__Instructions for the task__. Only one stretch of the listing below is wanted. Give it again exactly, from the line with "display_size ms = inr" through the line with "injection Em as <-. rewrite Ed in E. discriminate".

__Input records__.
(** When the loop body returns, in elementary terms.  With a template
    other than "zoom": the image has a fitted size with positive sides. *)
Lemma animate_succeeds_other (d : float) (template : string) (resolution : Z * Z)
  (p : string) (sz : Z * Z) :
  String.eqb template "zoom" = false ->
  succeeds (animate d template resolution (MoviePy.ImageClip p sz)) = true <->
  exists ms, max_size resolution sz = inr ms /\ 0 < fst ms /\ 0 < snd ms.
Proof.
  intros Ht. unfold animate, Py.bindE.
  cbn [MoviePy.size MoviePy.ImageClip MoviePy.frame_size]. rewrite Ht.
  destruct (max_size resolution sz) as [e|ms].
  - split; [discriminate|]. intros (ms & E & _). discriminate E.
  - unfold MoviePy.resize, MoviePy.size, MoviePy.set_make_frame.
    cbn [MoviePy.frame_size].
    destruct (MoviePy.resizer ms) as [e|s1] eqn:Er.
    + split; [discriminate|]. intros (ms' & E & Hw & Hh). injection E as <-.
      rewrite (resizer_positive ms Hw Hh) in Er. discriminate Er.
    + split; [|reflexivity]. intros _. apply resizer_inr in Er.
      exists ms. split; [reflexivity | tauto].
Qed.

(** With "zoom": the image has a fitted size, the zoom factor at time 0 is
    defined (the duration is not zero), the image scaled by it has
    positive sides, and so has the enlarged size. *)
Lemma animate_succeeds_zoom (d : float) (resolution : Z * Z) (p : string) (sz : Z * Z) :
  succeeds (animate d "zoom" resolution (MoviePy.ImageClip p sz)) = true <->
  exists ms k0 s0 ds,
    max_size resolution sz = inr ms /\
    zoom_factor d 0 = inr k0 /\
    MoviePy.scaled sz k0 = inr s0 /\
    display_size ms = inr ds /\ 0 < fst ds /\ 0 < snd ds.
Proof.
  unfold animate, Py.bindE.
  cbn [MoviePy.size MoviePy.ImageClip MoviePy.frame_size String.eqb Ascii.eqb Bool.eqb].
  destruct (max_size resolution sz) as [e|ms].
  { split; [discriminate|]. intros (ms & k0 & s0 & ds & E & _). discriminate E. }
  unfold MoviePy.resize_fun, MoviePy.size, MoviePy.set_make_frame.
  cbn [MoviePy.frame_size MoviePy.ImageClip].
  destruct (zoom_factor d 0) as [e|k0] eqn:Ez.
  { split; [discriminate|]. intros (ms' & k & s0 & ds & _ & E & _). discriminate E. }
  destruct (MoviePy.scaled sz k0) as [e|s0] eqn:Es.
  { split; [discriminate|]. intros (ms' & k & s & ds & _ & Ek & E & _).
    injection Ek as <-. rewrite Es in E. discriminate E. }
  destruct (display_size ms) as [e|ds] eqn:Ed.
  { split; [discriminate|]. intros (ms' & k & s & ds & Em & _ & _ & E & _).
    injection Em as <-. rewrite Ed in E. discriminate E. }
  unfold MoviePy.resize, MoviePy.size, MoviePy.set_make_frame, MoviePy.set_position.
  cbn [MoviePy.frame_size MoviePy.ImageClip]. rewrite Ez, Es.
  destruct (MoviePy.resizer ds) as [e|s1] eqn:Er.
  - split; [discriminate|]. intros (ms' & k & s & ds' & Em & _ & _ & E & Hw & Hh).
    injection Em as <-. rewrite Ed in E. injection E as <-.
    rewrite (resizer_positive ds Hw Hh) in Er. discriminate Er.
  - split; [|reflexivity]. intros _. apply resizer_inr in Er.
    exists ms, k0, s0, ds. repeat split; tauto.
Qed.

(** The precondition of the run-level statements, in these terms. *)
Lemma images_placeable_spec (w : World) (d : float) (template : string)
  (resolution : Z * Z) :
  images_placeable w d template resolution <->
  forall p sz, load_image w p = Some sz ->
    succeeds (animate d template resolution (MoviePy.ImageClip p sz)) = true.
Proof.
  split; intros H p sz Hl.
  - destruct (H p sz Hl) as (c & ->). reflexivity.
  - specialize (H p sz Hl).
    destruct (animate d template resolution (MoviePy.ImageClip p sz)) as [e|c];
      [discriminate H | exists c; reflexivity].
Qed.

(** What the loop body adds to the clip that the resizes return. *)
Lemma place_inr (d : float) (template : string) (resolution : Z * Z) (i : nat)
  (c0 c : MoviePy.Clip) :
  place d template resolution i c0 = inr c ->
  exists c1,
    animate d template resolution c0 = inr c1 /\
    MoviePy.frame_size c = MoviePy.frame_size c1 /\
    MoviePy.pos c = MoviePy.pos c1 /\
    MoviePy.start c = (idx i * d)%float /\
    MoviePy.duration c = Some d /\
    MoviePy.end_ c = Some (idx i * d + d)%float.
Proof.
  unfold place, Py.bindE.
  destruct (animate d template resolution c0) as [|c1]; [discriminate|].
  intros H. injection H as <-. exists c1. repeat split.
Qed.

(** C2 on the code: template "zoom", a 1920x1080 image on a 1920x1080
    canvas, d = 5.  The fitted size is 1920x1080; the clip is centred and
    allocated 2304x1296; but its frames, at local times 0, 2.5 and 5 and
    at every other time at which a frame is produced, have that same size
    2304x1296, where the claim expects (0.8 + 0.4*t/5) times the fitted
    size, which is 1536x864 at t = 0. *)
Theorem zoom_frames_keep_one_size_at_input :
  exists c,
    match encoded (fst (run world_one_image 5 "zoom" None)) with
    | [video] => tl (MoviePy.clips video) = [c]
    | _ => False
    end /\
    place 5 "zoom" (1920, 1080) 0 (MoviePy.ImageClip "imgs/a.png" (1920, 1080))
    = inr c /\
    max_size (1920, 1080) (1920, 1080) = inr (1920, 1080) /\
    display_size (1920, 1080) = inr (2304, 1296) /\
    MoviePy.pos c = MoviePy.Center /\
    map (MoviePy.frame_size c) [0; 2.5; 5]%float
    = [inr (2304, 1296); inr (2304, 1296); inr (2304, 1296)] /\
    (forall t sz, MoviePy.frame_size c t = inr sz -> sz = (2304, 1296)) /\
    zoom_factor 5 0 = inr 0.8%float /\
    MoviePy.scaled (1920, 1080) 0.8 = inr (1536, 864).
Proof.
  destruct (place 5 "zoom" (1920, 1080) 0
              (MoviePy.ImageClip "imgs/a.png" (1920, 1080))) as [e|c] eqn:Ep.
  { exfalso.
    assert (Hs : succeeds (place 5 "zoom" (1920, 1080) 0
                             (MoviePy.ImageClip "imgs/a.png" (1920, 1080))) = true)
      by (vm_compute; reflexivity).
    rewrite Ep in Hs. discriminate Hs. }
  exists c. split.
  { assert (Hplace : images_placeable world_one_image 5 "zoom" (1920, 1080))
      by placeable_images.
    assert (Hne : image_files ["a.png"] <> []) by (vm_compute; discriminate).
    destruct (run_timeline world_one_image "imgs" "output.mp4" 30 5 "zoom" (0, 0, 0)
                (1920, 1080) None ["a.png"] eq_refl Hplace Hne)
      as (cs & log & video & Er & Ee & F & Hc & _).
    unfold run. rewrite Er. cbn [fst]. rewrite Ee, Hc. cbn [tl].
    assert (Hs : survivors world_one_image "imgs" 0 (image_files ["a.png"])
                 = [(0%nat, "imgs/a.png", (1920, 1080))]) by (vm_compute; reflexivity).
    rewrite Hs in F.
    inversion F as [|s c' ss cs' [Hpl _] Hrest]; subst.
    inversion Hrest; subst.
    unfold placed in Hpl. cbn [fst snd] in Hpl. rewrite Ep in Hpl.
    injection Hpl as <-. reflexivity. }
  split; [reflexivity|].
  destruct (place_inr _ _ _ _ _ _ Ep) as (c1 & Ea & Hf & Hp & _).
  destruct (animate_zoom _ _ _ _ Ea) as (isz & ms & ds & k0 & Es & Em & _ & Ed & _ & _ &
                                         Hc & H0 & Hall).
  assert (Ems : max_size (1920, 1080) (1920, 1080) = inr (1920, 1080))
    by (vm_compute; reflexivity).
  assert (Eds : display_size (1920, 1080) = inr (2304, 1296))
    by (vm_compute; reflexivity).
  cbn in Es. injection Es as <-. rewrite Ems in Em. injection Em as <-.
  rewrite Eds in Ed. injection Ed as <-.
  split; [exact Ems|]. split; [exact Eds|].
  split; [rewrite Hp; exact Hc|].
  split.
  { assert (Hv : map (fun t =>
                        match place 5 "zoom" (1920, 1080) 0
                                (MoviePy.ImageClip "imgs/a.png" (1920, 1080)) with
                        | inr c2 => MoviePy.frame_size c2 t
                        | inl e => inl e
                        end) [0; 2.5; 5]%float
                 = [inr (2304, 1296); inr (2304, 1296); inr (2304, 1296)])
      by (vm_compute; reflexivity).
    rewrite Ep in Hv. exact Hv. }
  split; [rewrite Hf; exact Hall|].
  split; vm_compute; reflexivity.
Qed.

__Result__.
    display_size ms = inr ds /\ 0 < fst ds /\ 0 < snd ds.
Proof.
  unfold animate, Py.bindE.
  cbn [MoviePy.size MoviePy.ImageClip MoviePy.frame_size String.eqb Ascii.eqb Bool.eqb].
  destruct (max_size resolution sz) as [e|ms].
  { split; [discriminate|]. intros (ms & k0 & s0 & ds & E & _). discriminate E. }
  unfold MoviePy.resize_fun, MoviePy.size, MoviePy.set_make_frame.
  cbn [MoviePy.frame_size MoviePy.ImageClip].
  destruct (zoom_factor d 0) as [e|k0] eqn:Ez.
  { split; [discriminate|]. intros (ms' & k & s0 & ds & _ & E & _). discriminate E. }
  destruct (MoviePy.scaled sz k0) as [e|s0] eqn:Es.
  { split; [discriminate|]. intros (ms' & k & s & ds & _ & Ek & E & _).
    injection Ek as <-. rewrite Es in E. discriminate E. }
  destruct (display_size ms) as [e|ds] eqn:Ed.
  { split; [discriminate|]. intros (ms' & k & s & ds & Em & _ & _ & E & _).
    injection Em as <-. rewrite Ed in E. discriminate E. }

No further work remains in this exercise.